Only the number is wanted: how many lines below include "enrichment"?

**The input**
__________

(** * dashboard1.py: the data-enrichment pipeline of the monthly sales dashboard

    The script loads a table of monthly revenue figures ([read_csv],
    [parse_sample]), enriches it ([enrich_df]) and binds the enriched table
    to KPI cards and charts.  This file embeds the table operations the
    script performs and proves the properties of the enrichment and of the
    KPI aggregations.

    Modelling conventions.
    - A float64 value is an exact rational, or one of [PInf], [NInf], [NaN];
      the arithmetic follows IEEE 754 on these four classes.  Rounding,
      overflow to infinity and the sign of zero are not modelled, and an
      int64 column is read as a column of integer-valued rationals.
    - Text is a byte string; [strip] and the digit tests act on ASCII.
    - A DataFrame is an ordered list of named columns of equal length.  After
      [reset_index(drop=True)] the row labels are the positions [0 .. n-1],
      so a row label is a position.
    - What pandas leaves to its implementation (the text of a number, the
      number of a text, the order [sort_values] gives to equal keys) is an
      interface, [Pandas], with the documented contract as its laws. *)

From Stdlib Require Import String Ascii ZArith QArith Qround List Bool Lia Lqa.
From Stdlib Require Import Permutation Sorted.
Import ListNotations.

(** ** Exceptions *)

Inductive error : Type :=
| KeyError (column : string)      (* df[c] on a column that is not there *)
| ValueError                      (* int() of nan or inf, idxmax of all-NA *)
| EmptyDataError.                 (* read_csv of a text without a header *)

Inductive result (A : Type) : Type :=
| Ok (a : A)
| Err (e : error).
Arguments Ok {A} a.
Arguments Err {A} e.

Definition bind {A B : Type} (c : result A) (k : A -> result B) : result B :=
  match c with
  | Ok a => k a
  | Err e => Err e
  end.

Notation "x <- c ;; k" := (bind c (fun x => k))
  (at level 61, c at next level, right associativity).

(** ** float64 values *)

Inductive num : Type :=
| Fin (q : Q)
| PInf
| NInf
| NaN.

Definition isna (x : num) : bool :=
  match x with NaN => true | _ => false end.

Definition fneg (x : num) : num :=
  match x with
  | Fin q => Fin (- q)
  | PInf => NInf
  | NInf => PInf
  | NaN => NaN
  end.

Definition fadd (x y : num) : num :=
  match x, y with
  | NaN, _ | _, NaN => NaN
  | PInf, NInf | NInf, PInf => NaN
  | PInf, _ | _, PInf => PInf
  | NInf, _ | _, NInf => NInf
  | Fin a, Fin b => Fin (a + b)
  end.

Definition fsub (x y : num) : num := fadd x (fneg y).

(** The infinity with the sign of [q] times the sign of [pos]; nan for [q = 0]. *)
Definition signed_inf (pos : bool) (q : Q) : num :=
  match (q ?= 0)%Q with
  | Eq => NaN
  | Gt => if pos then PInf else NInf
  | Lt => if pos then NInf else PInf
  end.

Definition fmul (x y : num) : num :=
  match x, y with
  | NaN, _ | _, NaN => NaN
  | Fin a, Fin b => Fin (a * b)
  | Fin a, PInf | PInf, Fin a => signed_inf true a
  | Fin a, NInf | NInf, Fin a => signed_inf false a
  | PInf, PInf | NInf, NInf => PInf
  | PInf, NInf | NInf, PInf => NInf
  end.

Definition fdiv (x y : num) : num :=
  match x, y with
  | NaN, _ | _, NaN => NaN
  | Fin a, Fin b => if Qeq_bool b 0 then signed_inf true a else Fin (a / b)
  | Fin _, (PInf | NInf) => Fin 0
  | PInf, Fin b => if Qle_bool 0 b then PInf else NInf
  | NInf, Fin b => if Qle_bool 0 b then NInf else PInf
  | (PInf | NInf), (PInf | NInf) => NaN
  end.

(** [Series.ne(0)]: elementwise [!=], so nan is different from 0. *)
Definition ne0 (x : num) : bool :=
  match x with
  | Fin q => negb (Qeq_bool q 0)
  | _ => true
  end.

(** [x < y] on floats; false when either side is nan. *)
Definition fltb (x y : num) : bool :=
  match x, y with
  | NaN, _ | _, NaN => false
  | Fin a, Fin b => negb (Qle_bool b a)
  | NInf, (Fin _ | PInf) => true
  | Fin _, PInf => true
  | _, _ => false
  end.

(** The same number, whatever the fraction that writes it. *)
Definition num_eq (x y : num) : Prop :=
  match x, y with
  | Fin a, Fin b => (a == b)%Q
  | PInf, PInf | NInf, NInf | NaN, NaN => True
  | _, _ => False
  end.

(** [int(x)] of a float: truncation towards zero, an exception on nan or inf. *)
Definition int_of_num (x : num) : result Z :=
  match x with
  | Fin q => Ok (Z.quot (Qnum q) (Z.pos (Qden q)))
  | _ => Err ValueError
  end.

(** ** Text *)

Local Open Scope string_scope.

(** The characters [str.strip()] removes, within ASCII. *)
Definition is_space (c : ascii) : bool :=
  let n := nat_of_ascii c in
  ((9 <=? n) && (n <=? 13) || (28 <=? n) && (n <=? 32))%nat.

Fixpoint lstrip (s : string) : string :=
  match s with
  | String c s' => if is_space c then lstrip s' else s
  | EmptyString => EmptyString
  end.

Fixpoint rstrip (s : string) : string :=
  match s with
  | String c s' =>
      match rstrip s' with
      | EmptyString => if is_space c then EmptyString else String c EmptyString
      | r => String c r
      end
  | EmptyString => EmptyString
  end.

Definition strip (s : string) : string := rstrip (lstrip s).

Definition digit_of (c : ascii) : option Z :=
  let n := Z.of_nat (nat_of_ascii c) in
  if ((48 <=? n) && (n <=? 57))%Z then Some (n - 48)%Z else None.

(** ** Timestamps *)

(** A datetime64 value parsed under ["%Y-%m"]: the first instant of a month. *)
Record Timestamp : Type := mkTimestamp { year : Z; month : Z }.

(** The months since year 0, the order of two such timestamps. *)
Definition ts_ord (t : Timestamp) : Z := (12 * year t + month t)%Z.

(** datetime64[ns] holds 1677-09-21 .. 2262-04-11; the first of a month is in
    that range from 1677-10 to 2262-04. *)
Definition in_ns_bounds (t : Timestamp) : bool :=
  ((12 * 1677 + 10 <=? ts_ord t) && (ts_ord t <=? 12 * 2262 + 4))%Z.

(** The directive [%m]: [1[0-2]|0[1-9]|[1-9]], the whole rest of the text. *)
Definition parse_month (s : string) : option Z :=
  match s with
  | String a EmptyString =>
      match digit_of a with
      | Some m => if (1 <=? m)%Z then Some m else None
      | None => None
      end
  | String a (String b EmptyString) =>
      match digit_of a, digit_of b with
      | Some m1, Some m2 =>
          let m := (10 * m1 + m2)%Z in
          if ((1 <=? m) && (m <=? 12))%Z then Some m else None
      | _, _ => None
      end
  | _ => None
  end.

(** [strptime] under the format ["%Y-%m"]: four digits, a dash, a month. *)
Definition strptime_Y_m (s : string) : option Timestamp :=
  match s with
  | String a (String b (String c (String d (String dash rest)))) =>
      match digit_of a, digit_of b, digit_of c, digit_of d with
      | Some y1, Some y2, Some y3, Some y4 =>
          if Ascii.eqb dash "-"%char then
            match parse_month rest with
            | Some m => Some (mkTimestamp (1000 * y1 + 100 * y2 + 10 * y3 + y4) m)
            | None => None
            end
          else None
      | _, _, _, _ => None
      end
  | _ => None
  end.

__________

**Written response**
2